- _Problem description_:
For the records that follow, please set down exactly the lines between the one holding "its records, and" and the one holding "(crosscheckRes priorityRes : Reply", inclusive, and only those.

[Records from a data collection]
(** X22. The history detail draws a stored analysis as the dashboard drew it:
    for every response that has a discrepancy list the two views produce
    the same badge and the same cards, or fail alike. They differ only on a
    response without the list, where the detail shows 0 and the dashboard
    throws. *)
Theorem detail_draws_as_dashboard (items : list Discrepancy) :
  HistoryDetail.renderDiscrepancies (Some items)
  = ResultsDashboard.renderDiscrepancies (Some items)
  /\ HistoryDetail.renderDiscrepancies None = Return (0%Z, [])
  /\ ResultsDashboard.renderDiscrepancies None = Throw "TypeError".
Proof.
  split; [| split; reflexivity].
  destruct items as [| item rest]; [reflexivity |].
  cbn [HistoryDetail.renderDiscrepancies ResultsDashboard.renderDiscrepancies].
  assert (Hsame : forall l, mapThrowing HistoryDetail.renderCard l
                            = mapThrowing ResultsDashboard.renderCard l).
  { induction l as [| x l IH]; [reflexivity |]. cbn [mapThrowing]. rewrite IH. reflexivity. }
  rewrite Hsame. reflexivity.
Qed.

(** ** History list *)

(** X23. Loading the history is all or nothing: if either of the two requests
    fails, neither list is replaced, even when the other request brought
    its records, and the fixed message is shown instead of the "no history"
    notice; if both succeed, both lists are replaced and no error is
    shown. Either way the loading flag ends down. *)
Theorem history_load_all_or_nothing
    (crosscheckRes priorityRes : Reply (list History.HistoryRecord))
    (activeTab : string) (st : History.State) :
  let st' := History.fetchHistory crosscheckRes priorityRes st in
  History.isLoading st' = false
  /\ ((exists err, crosscheckRes = Rejected err) \/ (exists err, priorityRes = Rejected err) ->
      History.crosscheckRecords st' = History.crosscheckRecords st
      /\ History.priorityRecords st' = History.priorityRecords st
      /\ displayedError (History.error st') = Some (VStr History.historyMessage)
      /\ History.showsEmptyNotice activeTab st' = false)
  /\ (forall crosscheck priority,
        crosscheckRes = Resolved crosscheck -> priorityRes = Resolved priority ->
        History.crosscheckRecords st' = crosscheck
        /\ History.priorityRecords st' = priority
        /\ displayedError (History.error st') = None).
Proof.
  cbn zeta. unfold History.fetchHistory, History.showsEmptyNotice.
  destruct crosscheckRes as [c | errc], priorityRes as [p | errp]; cbn;
    (split; [reflexivity |]); split.
  - intros [[err H] | [err H]]; discriminate H.
  - intros c' p' [= <-] [= <-]. repeat split.
  - intros _. rewrite andb_false_r. repeat split.
  - intros c' p' _ H. discriminate H.
  - intros _. rewrite andb_false_r. repeat split.
  - intros c' p' H. discriminate H.
  - intros _. rewrite andb_false_r. repeat split.
  - intros c' p' H. discriminate H.
Qed.

Lemma history_load_all_or_nothing_witness :
  let records := [History.mkRecord 7 "2025-03-01T10:00:00" "completed"] in
  let down := mkError None (VStr "Network Error") in
  ((exists err, Resolved (D := list History.HistoryRecord) records = Rejected err)
   \/ (exists err, Rejected (D := list History.HistoryRecord) down = Rejected err))
  /\ History.crosscheckRecords
       (History.fetchHistory (Resolved records) (Rejected down) History.initial) = []
  /\ displayedError
       (History.error
          (History.fetchHistory (Resolved records) (Rejected down) History.initial))
     = Some (VStr History.historyMessage).
Proof.
  cbn zeta.
  assert (Hfail :
    (exists err, Resolved (D := list History.HistoryRecord)
                   [History.mkRecord 7 "2025-03-01T10:00:00" "completed"] = Rejected err)
    \/ (exists err, Rejected (D := list History.HistoryRecord)
                      (mkError None (VStr "Network Error")) = Rejected err)).
  { right. eexists. reflexivity. }
  split; [exact Hfail |].
  destruct (proj1 (proj2 (history_load_all_or_nothing
    (Resolved [History.mkRecord 7 "2025-03-01T10:00:00" "completed"])
    (Rejected (mkError None (VStr "Network Error"))) "crosscheck" History.initial)) Hfail)
    as (Hc & _ & Herr & _).
  split; [exact Hc | exact Herr].
Defined.

(** ** Application shell *)

Lemma shellInvariant_step (st st' : App.State) (e : App.Event) :
  shellInvariant st -> App.step st e = Some st' -> shellInvariant st'.
Proof.
  intros [Htab Htheme] Hstep. unfold shellInvariant.
  destruct e as [tabId | | | results]; unfold App.step in Hstep.
  - destruct (bool_decide (tabId ∈ map fst Navbar.navItems)) eqn:Hid; [| discriminate Hstep].
    injection Hstep as <-. cbn [App.handleNavClick App.activeTab App.theme].
    split; [apply bool_decide_eq_true in Hid; exact Hid | exact Htheme].
  - injection Hstep as <-. cbn [App.toggleTheme App.activeTab App.theme].
    split; [exact Htab |].
    destruct (String.eqb (App.theme st) "dark"); auto.
  - injection Hstep as <-. split; assumption.
  - injection Hstep as <-. split; assumption.
Qed.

- _Answer box_:
    its records, and the fixed message is shown instead of the "no history"
    notice; if both succeed, both lists are replaced and no error is
    shown. Either way the loading flag ends down. *)
Theorem history_load_all_or_nothing
    (crosscheckRes priorityRes : Reply (list History.HistoryRecord))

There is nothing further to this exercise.